Dave, I'm well aware of fuel mix needs. That wasn't my point: my point is that to be hamstrung by regulations alone, as your comment implied, is absurd. My other point is that we could learn from what goes on in other countries in the world, if we weren't quite so xenophobic. (Ironic, considering how most of us come from somewhere else.) And redesigning fuel systems to deal with ethanol can be done. It's also possible, as we've covered several times, to make biofuel that doesn't require any engine redesign.
@Ann: Unfortunately, it's not just a matter of revising regulations. Most cars (and trucks, and motorcycles, and snowbobiles, and lawnmowers, and outboard engines...) don't run well on gasoline that contains more than 10% ethanol. There are also problems with material compatability: steel and aluminum components corrode, rubber o-rings shrink, etc.
Redesigning fuel systems to accomodate gasoline with an ever-increasing ethanol content is a challenge, although it can be done. (Obviously there are vehicles already out there that can run on E85). But then there's the question about what to do about all of the vehicles that are already on the road.
Biobutanol is one possible alternative; it can be blended up to 16% with gasoline, compared to 10% for ethanol. It also has some other advantages over ethanol. I'm hoping to finish an article about this in the near future.

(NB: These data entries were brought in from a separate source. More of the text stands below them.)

(** * STANAL: 3D frame analysis core (Matrix, Member3DElement, Analyzer)

    A shallow embedding of the analysis engine of the STANAL extension.
    JavaScript numbers are modelled as real numbers (exact arithmetic):
    [Math.sqrt], [Math.abs], [Math.min], [Math.cos], [Math.sin] and
    [Math.PI] are the functions of the standard library of reals.
    Exceptions are values of [Result]; [for] loops are [for_loop]s over an
    explicit state. *)

From Stdlib Require Import Reals Lra Lia String DecimalString Sorted Permutation.
From stdpp Require Import gmap strings list.

Local Open Scope R_scope.

(** ** Exceptions *)

Inductive Result (A : Type) : Type :=
| Ok (a : A)
| Throw (msg : string).
Arguments Ok {A} a.
Arguments Throw {A} msg.

Definition bind {A B : Type} (c : Result A) (k : A -> Result B) : Result B :=
  match c with
  | Ok a => k a
  | Throw msg => Throw msg
  end.

Notation "'let!' x ':=' c 'in' k" := (bind c (fun x => k))
  (at level 10, x pattern, c at level 100, k at level 200).

(** ** Loops *)

(** [for (i = lo; i < lo + cnt; i++) s = body i s] *)
Fixpoint for_loop {S : Type} (cnt lo : nat) (body : nat -> S -> S) (s : S) : S :=
  match cnt with
  | O => s
  | Datatypes.S c => for_loop c (Datatypes.S lo) body (body lo s)
  end.

(** [for (i = lo; i < hi; i++)] *)
Definition For {S : Type} (lo hi : nat) (body : nat -> S -> S) (s : S) : S :=
  for_loop (hi - lo) lo body s.

(** The same loop with a body that may throw. *)
Fixpoint for_loopE {S : Type} (cnt lo : nat) (body : nat -> S -> Result S) (s : S)
  : Result S :=
  match cnt with
  | O => Ok s
  | Datatypes.S c => let! s' := body lo s in for_loopE c (Datatypes.S lo) body s'
  end.

Definition ForE {S : Type} (lo hi : nat) (body : nat -> S -> Result S) (s : S)
  : Result S :=
  for_loopE (hi - lo) lo body s.

(** [for (i = hi - 1; i >= 0; i--)] *)
Fixpoint for_down {S : Type} (hi : nat) (body : nat -> S -> S) (s : S) : S :=
  match hi with
  | O => s
  | Datatypes.S i => for_down i body (body i s)
  end.

(** [for (const v of l)] *)
Definition ForOf {S B : Type} (l : list B) (body : B -> S -> S) (s : S) : S :=
  foldl (fun s v => body v s) s l.

Fixpoint ForOfE {S B : Type} (l : list B) (body : B -> S -> Result S) (s : S)
  : Result S :=
  match l with
  | [] => Ok s
  | v :: l' => let! s' := body v s in ForOfE l' body s'
  end.

(** ** Numbers and arrays of numbers *)

(** [v[i]] on an array of numbers; every read of the modelled code is in
    range, where this is the stored number. *)
Definition vget (v : list R) (i : nat) : R := nth i v 0.

(** [a < b] as a boolean, for conditions joined by [&&] *)
Definition Rltb (a b : R) : bool := if Rlt_dec a b then true else false.

(** [`${n}`] for a natural number *)
Definition string_of_nat (n : nat) : string :=
  NilZero.string_of_uint (Nat.to_uint n).

(** Finite sums, used to state what the loops compute. *)
Fixpoint Rsum (n : nat) (f : nat -> R) : R :=
  match n with
  | O => 0
  | Datatypes.S k => Rsum k f + f k
  end.

(** ** Matrix.ts *)

Module Matrix.

Record t : Type := mk { rows : nat; cols : nat; data : list (list R) }.

(** [new Matrix(rows, cols, initialValue)] *)
Definition new (rows cols : nat) (initialValue : R) : t :=
  mk rows cols (replicate rows (replicate cols initialValue)).

Definition zeros (rows cols : nat) : t := new rows cols 0.

(** [this.data[row][col]]; reads of the modelled code are in range. *)
Definition get (m : t) (row col : nat) : R :=
  nth col (nth row (data m) []) 0.

(** [this.data[row][col] = value]; writes of the modelled code are in
    range. *)
Definition set (m : t) (row col : nat) (value : R) : t :=
  mk (rows m) (cols m) (alter (fun r => <[col := value]> r) row (data m)).

(** [this.data[row][col] += value] *)
Definition add (m : t) (row col : nat) (value : R) : t :=
  set m row col (get m row col + value).

(** [arr[i][j] || 0] is [arr[i][j]] for a number, and [0] for a missing
    entry. *)
Definition fromArray (arr : list (list R)) : t :=
  let rows := length arr in
  let cols := length (nth 0 arr []) in
  For 0 rows (fun i m =>
    For 0 cols (fun j m => set m i j (nth j (nth i arr []) 0)) m)
    (new rows cols 0).

Definition identity (n : nat) : t :=
  For 0 n (fun i m => set m i i 1) (new n n 0).

Definition multiply (this other : t) : Result t :=
  if negb (cols this =? rows other)%nat then
    Throw ("Cannot multiply " ++ string_of_nat (rows this) ++ "x"
             ++ string_of_nat (cols this) ++ " with "
             ++ string_of_nat (rows other) ++ "x"
             ++ string_of_nat (cols other))%string
  else
    Ok (For 0 (rows this) (fun i result =>
          For 0 (cols other) (fun j result =>
            let sum :=
              For 0 (cols this)
                (fun k sum => sum + get this i k * get other k j) 0 in
            set result i j sum) result)
          (new (rows this) (cols other) 0)).

Definition multiplyVector (this : t) (vec : list R) : Result (list R) :=
  if negb (cols this =? length vec)%nat then
    Throw "Vector length must match matrix columns"
  else
    Ok (For 0 (rows this) (fun i result =>
          For 0 (cols this) (fun j result =>
            <[i := vget result i + get this i j * vget vec j]> result) result)
          (replicate (rows this) 0)).

Definition transpose (this : t) : t :=
  For 0 (rows this) (fun i result =>
    For 0 (cols this) (fun j result => set result j i (get this i j)) result)
    (new (cols this) (rows this) 0).

Definition subMatrix (this : t) (rowIndices colIndices : list nat) : t :=
  For 0 (length rowIndices) (fun i result =>
    For 0 (length colIndices) (fun j result =>
      set result i j (get this (nth i rowIndices O) (nth j colIndices O)))
      result)
    (new (length rowIndices) (length colIndices) 0).

Definition extractVector (vec : list R) (indices : list nat) : list R :=
  map (fun i => vget vec i) indices.

(** [vec[indices[i]] = values[i]], in place *)
Definition setVector (vec : list R) (indices : list nat) (values : list R)
  : list R :=
  For 0 (length indices) (fun i vec =>
    <[nth i indices O := vget values i]> vec) vec.

Definition clone (this : t) : t :=
  For 0 (rows this) (fun i result =>
    For 0 (cols this) (fun j result => set result i j (get this i j)) result)
    (new (rows this) (cols this) 0).

(** [this.data.map(row => [...row])] *)
Definition toArray (this : t) : list (list R) :=
  map (fun row => row) (data this).

Definition plus (this other : t) : Result t :=
  if negb (rows this =? rows other)%nat || negb (cols this =? cols other)%nat then
    Throw "Matrix dimensions must match for addition"
  else
    Ok (For 0 (rows this) (fun i result =>
          For 0 (cols this) (fun j result =>
            set result i j (get this i j + get other i j)) result)
          (new (rows this) (cols this) 0)).

Definition minus (this other : t) : Result t :=
  if negb (rows this =? rows other)%nat || negb (cols this =? cols other)%nat then
    Throw "Matrix dimensions must match for subtraction"
  else
    Ok (For 0 (rows this) (fun i result =>
          For 0 (cols this) (fun j result =>
            set result i j (get this i j - get other i j)) result)
          (new (rows this) (cols this) 0)).


(** *** solve: Gaussian elimination with partial pivoting *)

(** The pivot search of column [k]: the pair [(maxVal, maxRow)]. *)
Definition findPivot (A : t) (n k : nat) : R * nat :=
  For (k + 1) n (fun i '(maxVal, maxRow) =>
    if Rgt_dec (Rabs (get A i k)) maxVal
    then (Rabs (get A i k), i)
    else (maxVal, maxRow))
    (Rabs (get A k k), k).

Definition swapRows (A : t) (n k maxRow : nat) : t :=
  For 0 n (fun j A =>
    let temp := get A k j in
    let A := set A k j (get A maxRow j) in
    set A maxRow j temp) A.

Definition swapEntries (x : list R) (k maxRow : nat) : list R :=
  let temp := vget x k in
  let x := <[k := vget x maxRow]> x in
  <[maxRow := temp]> x.

Definition eliminate (n k : nat) (akk : R) (Ax : t * list R) : t * list R :=
  For (k + 1) n (fun i '(A, x) =>
    let factor := get A i k / akk in
    let A := set A i k factor in
    let A :=
      For (k + 1) n (fun j A =>
        set A i j (get A i j - factor * get A k j)) A in
    (A, <[i := vget x i - factor * vget x k]> x)) Ax.

Definition backSubstitute (A : t) (n : nat) (x : list R) : list R :=
  for_down n (fun i x =>
    let x :=
      For (i + 1) n (fun j x => <[i := vget x i - get A i j * vget x j]> x) x in
    <[i := vget x i / get A i i]> x) x.

Definition singular : string := "Matrix is singular or nearly singular".

(** One pass of the outer loop of [solve]. *)
Definition solveStep (n k : nat) (Ax : t * list R) : Result (t * list R) :=
  let '(A, x) := Ax in
  let '(_, maxRow) := findPivot A n k in
  let '(A, x) :=
    if negb (maxRow =? k)%nat
    then (swapRows A n k maxRow, swapEntries x k maxRow)
    else (A, x) in
  let akk := get A k k in
  if Rlt_dec (Rabs akk) 1e-12 then Throw singular
  else Ok (eliminate n k akk (A, x)).
(** A run raises exactly when one of its functions raises on the value
    that reached it. *)
Lemma run_Raise_iff (fs : list obj) :
  forall x e,
    run fs (Return x) = Raise e <->
    exists pre f post v,
      fs = (pre ++ f :: post)%list
      /\ run pre (Return x) = Return v /\ call1 f v = Raise e.
Proof.
  induction fs as [|f0 fs IH]; intros x e.
  - split; [discriminate |].
    intros (pre & f & post & v & E & _). destruct pre; discriminate.
  - rewrite run_cons. simpl bind. destruct (call1 f0 x) as [y|e0] eqn:E0.
    + rewrite IH. split; intros (pre & f & post & v & E & Hr & Hf).
      * exists (f0 :: pre), f, post, v. subst fs.
        split; [reflexivity |]. split; [| exact Hf].
        rewrite run_cons. simpl bind. rewrite E0. exact Hr.
      * destruct pre as [|p pre]; injection E as E1 E2; subst.
        -- injection Hr as Hr. subst v. congruence.
        -- rewrite run_cons in Hr. simpl bind in Hr. rewrite E0 in Hr.
           exists pre, f, post, v. auto.
    + rewrite run_Raise. split.
      * intros [= ->]. exists [], f0, fs, x. auto.
      * intros (pre & f & post & v & E & Hr & Hf).
        destruct pre as [|p pre]; injection E as E1 E2; subst.
        -- injection Hr as Hr. subst v. congruence.
        -- rewrite run_cons in Hr. simpl bind in Hr.
           rewrite E0, run_Raise in Hr. discriminate.
Qed.
(** Two hexadecimal digits spell their byte, over 255. *)
Lemma channel_hex_pair (c1 c2 : ascii) (d1 d2 : Z) :
  hex_value c1 = Some d1 -> hex_value c2 = Some d2 ->
  exists q, Color.channel (pair c1 c2) = Ok q /\
            q == inject_Z (16 * d1 + d2) / 255 /\ 0 <= q /\ q <= 1.
Proof.
  pose proof (all_ascii_pairs
    (fun c1 c2 => match hex_value c1, hex_value c2, Color.channel (pair c1 c2) with
                  | Some d1, Some d2, Ok q =>
                      Qeq_bool q (inject_Z (16 * d1 + d2) / 255)
                      && Qle_bool 0 q && Qle_bool q 1
                  | Some _, Some _, Raise _ => false
                  | _, _, _ => true
                  end)) as H.
  specialize (H ltac:(vm_compute; reflexivity) c1 c2). cbv beta in H.
  intros E1 E2. rewrite E1, E2 in H.
  destruct (Color.channel (pair c1 c2)) as [q|]; [|discriminate].
  apply andb_prop in H as [H H3]. apply andb_prop in H as [H1 H2].
  exists q. split; [reflexivity|].
  apply Qeq_bool_iff in H1. apply Qle_bool_iff in H2, H3. auto.
Qed.

Lemma lstrip_hash_spec (s : string) :
  exists n : nat,
    s = String.append (hashes n) (lstrip_hash s) /\
    String.get 0 (lstrip_hash s) <> Some "#"%char.
Proof.
  induction s as [|c s IH].
  - exists 0%nat. split; [reflexivity | discriminate].
  - cbn [lstrip_hash]. destruct (Ascii.eqb_spec c "#") as [->|Hc].
    + destruct IH as (n & Hs & Hh). exists (S n). split; [|exact Hh].
      change (String "#" s = String "#" (String.append (hashes n) (lstrip_hash s))).
      f_equal. exact Hs.
    + exists 0%nat. split; [reflexivity|]. cbn. congruence.
Qed.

I couldn't agree less on the idea of producing less biofuel. That would be extremely shortsighted and shooting ourselves in the foot. Instead, we should revise the regulations. The EU and other countries/regions have similar regulations, they also went through an economic dive, and they might serve as models for what to do, if the legislators in this country can't figure it out themselves.
Something that's being ignored here is that the 2007 Clean Energy Act mandates the useage of minimum annual volumes of biofuels. That is, the U.S. must consume, by law, a certain amount (currently somewhere around 15 billion gallons) of biofuels per year. The mandated amount is set to increase every year until 2022.
On the other hand, regular gasoline containing more than 10% ethanol by volume can't be sold in most of the U.S. (and most automotive OEMs would like to keep it that way, because higher quantities of ethanol can wreck havoc on fuel system components).
What this means is that we'd better be using at least ten times as much gasoline per year as the mandated amount of ethanol -- otherwise we can't meet the requirement while still keeping the total below 10%. This is called the "blend wall."
Unfortunately, the amount of gasoline consumed is determined by the state of the economy, which (as you might have noticed) took something of a dive soon after the 2007 law was passed. The biofuel mandates were never revised to take this into account.
I don't know the exact numbers, but I think we are extremely close to hitting the "blend wall," if we haven't hit it already. So producing more biofuels right now seems like an extremely bad idea, even if they are being produced from non-food feedstocks.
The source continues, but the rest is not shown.